§ Problem description
Below are lines of data; restate word for word those running from the line containing "(** Every way" to the line containing "unfold addBucket. destruct", inclusive, and no others.

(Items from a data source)
━━━━━━━━
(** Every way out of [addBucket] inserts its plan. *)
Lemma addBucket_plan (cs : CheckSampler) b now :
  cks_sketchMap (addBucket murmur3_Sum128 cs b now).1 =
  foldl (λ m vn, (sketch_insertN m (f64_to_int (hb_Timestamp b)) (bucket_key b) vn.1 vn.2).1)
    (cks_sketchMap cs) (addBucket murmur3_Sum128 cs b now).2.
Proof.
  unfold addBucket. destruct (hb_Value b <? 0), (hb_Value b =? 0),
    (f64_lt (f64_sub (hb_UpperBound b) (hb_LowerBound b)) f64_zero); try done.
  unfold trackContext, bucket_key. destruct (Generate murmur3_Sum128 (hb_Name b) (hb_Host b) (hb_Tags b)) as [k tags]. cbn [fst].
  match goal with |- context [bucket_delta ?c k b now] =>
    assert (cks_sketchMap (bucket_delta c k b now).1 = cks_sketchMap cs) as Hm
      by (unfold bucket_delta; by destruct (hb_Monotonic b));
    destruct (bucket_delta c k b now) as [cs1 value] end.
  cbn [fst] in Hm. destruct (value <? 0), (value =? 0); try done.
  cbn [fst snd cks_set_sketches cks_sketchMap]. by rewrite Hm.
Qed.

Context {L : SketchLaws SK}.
━━━━━━━━
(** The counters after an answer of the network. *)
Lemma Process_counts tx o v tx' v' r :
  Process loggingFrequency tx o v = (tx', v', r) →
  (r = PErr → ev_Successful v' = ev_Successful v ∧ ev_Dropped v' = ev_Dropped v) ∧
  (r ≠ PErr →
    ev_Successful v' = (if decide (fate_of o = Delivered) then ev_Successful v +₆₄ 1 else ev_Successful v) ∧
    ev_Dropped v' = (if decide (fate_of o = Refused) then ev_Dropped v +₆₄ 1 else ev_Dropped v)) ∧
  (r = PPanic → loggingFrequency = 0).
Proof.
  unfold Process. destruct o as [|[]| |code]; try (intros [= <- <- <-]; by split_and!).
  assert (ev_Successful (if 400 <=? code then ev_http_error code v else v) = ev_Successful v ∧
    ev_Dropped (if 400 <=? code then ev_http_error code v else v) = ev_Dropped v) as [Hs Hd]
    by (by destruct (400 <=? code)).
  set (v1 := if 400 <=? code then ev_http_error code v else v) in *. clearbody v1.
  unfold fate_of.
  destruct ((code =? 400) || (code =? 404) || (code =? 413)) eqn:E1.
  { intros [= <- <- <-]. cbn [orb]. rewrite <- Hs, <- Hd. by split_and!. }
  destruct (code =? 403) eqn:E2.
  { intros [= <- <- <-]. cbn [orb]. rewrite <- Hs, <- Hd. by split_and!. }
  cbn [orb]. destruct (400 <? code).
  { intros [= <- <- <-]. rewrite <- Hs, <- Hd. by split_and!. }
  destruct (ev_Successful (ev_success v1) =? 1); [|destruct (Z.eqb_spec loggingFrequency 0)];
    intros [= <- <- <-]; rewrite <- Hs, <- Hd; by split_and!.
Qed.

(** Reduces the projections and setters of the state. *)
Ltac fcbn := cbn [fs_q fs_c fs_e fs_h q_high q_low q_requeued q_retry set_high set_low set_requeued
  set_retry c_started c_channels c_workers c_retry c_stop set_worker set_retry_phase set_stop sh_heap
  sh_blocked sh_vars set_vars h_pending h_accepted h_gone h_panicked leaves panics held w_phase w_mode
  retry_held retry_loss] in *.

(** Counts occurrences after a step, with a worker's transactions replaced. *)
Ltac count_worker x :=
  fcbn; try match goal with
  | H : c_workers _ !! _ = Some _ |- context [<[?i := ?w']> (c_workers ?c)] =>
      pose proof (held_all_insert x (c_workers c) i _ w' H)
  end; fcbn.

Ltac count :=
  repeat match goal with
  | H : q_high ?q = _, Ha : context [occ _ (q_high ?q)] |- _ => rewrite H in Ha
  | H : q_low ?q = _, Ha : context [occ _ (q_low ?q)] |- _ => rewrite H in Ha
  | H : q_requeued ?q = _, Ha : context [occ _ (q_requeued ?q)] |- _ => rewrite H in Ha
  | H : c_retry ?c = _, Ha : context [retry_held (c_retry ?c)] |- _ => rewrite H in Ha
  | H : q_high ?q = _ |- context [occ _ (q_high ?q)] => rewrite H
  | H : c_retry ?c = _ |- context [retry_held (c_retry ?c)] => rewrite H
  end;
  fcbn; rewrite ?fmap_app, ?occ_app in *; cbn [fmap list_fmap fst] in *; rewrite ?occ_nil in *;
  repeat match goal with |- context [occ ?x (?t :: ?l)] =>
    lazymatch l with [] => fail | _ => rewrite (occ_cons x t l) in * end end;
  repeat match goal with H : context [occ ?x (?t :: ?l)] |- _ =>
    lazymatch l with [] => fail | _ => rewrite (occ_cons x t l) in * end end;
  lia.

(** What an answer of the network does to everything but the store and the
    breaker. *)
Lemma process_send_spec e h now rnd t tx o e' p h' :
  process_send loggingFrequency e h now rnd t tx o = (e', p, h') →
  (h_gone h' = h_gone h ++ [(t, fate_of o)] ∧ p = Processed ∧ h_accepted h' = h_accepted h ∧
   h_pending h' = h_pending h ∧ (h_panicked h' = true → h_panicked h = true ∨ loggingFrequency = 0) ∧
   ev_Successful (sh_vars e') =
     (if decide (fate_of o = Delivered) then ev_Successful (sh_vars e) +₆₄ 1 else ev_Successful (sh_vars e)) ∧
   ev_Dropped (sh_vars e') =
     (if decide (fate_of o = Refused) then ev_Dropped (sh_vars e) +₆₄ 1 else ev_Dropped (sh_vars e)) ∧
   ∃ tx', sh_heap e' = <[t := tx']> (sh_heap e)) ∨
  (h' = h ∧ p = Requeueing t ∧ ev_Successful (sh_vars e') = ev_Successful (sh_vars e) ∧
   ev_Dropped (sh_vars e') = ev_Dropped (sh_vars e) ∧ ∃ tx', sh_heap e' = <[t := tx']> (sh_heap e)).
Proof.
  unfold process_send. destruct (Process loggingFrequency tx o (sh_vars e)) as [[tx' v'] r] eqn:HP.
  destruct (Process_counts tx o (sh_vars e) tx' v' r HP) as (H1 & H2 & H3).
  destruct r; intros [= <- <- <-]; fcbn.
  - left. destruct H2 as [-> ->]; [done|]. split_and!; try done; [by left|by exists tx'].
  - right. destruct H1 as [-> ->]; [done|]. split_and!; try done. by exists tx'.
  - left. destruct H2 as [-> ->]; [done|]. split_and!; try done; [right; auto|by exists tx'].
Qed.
━━━━━━━━
§ Output of the task
(** Every way out of [addBucket] inserts its plan. *)
Lemma addBucket_plan (cs : CheckSampler) b now :
  cks_sketchMap (addBucket murmur3_Sum128 cs b now).1 =
  foldl (λ m vn, (sketch_insertN m (f64_to_int (hb_Timestamp b)) (bucket_key b) vn.1 vn.2).1)
    (cks_sketchMap cs) (addBucket murmur3_Sum128 cs b now).2.
Proof.
  unfold addBucket. destruct (hb_Value b <? 0), (hb_Value b =? 0),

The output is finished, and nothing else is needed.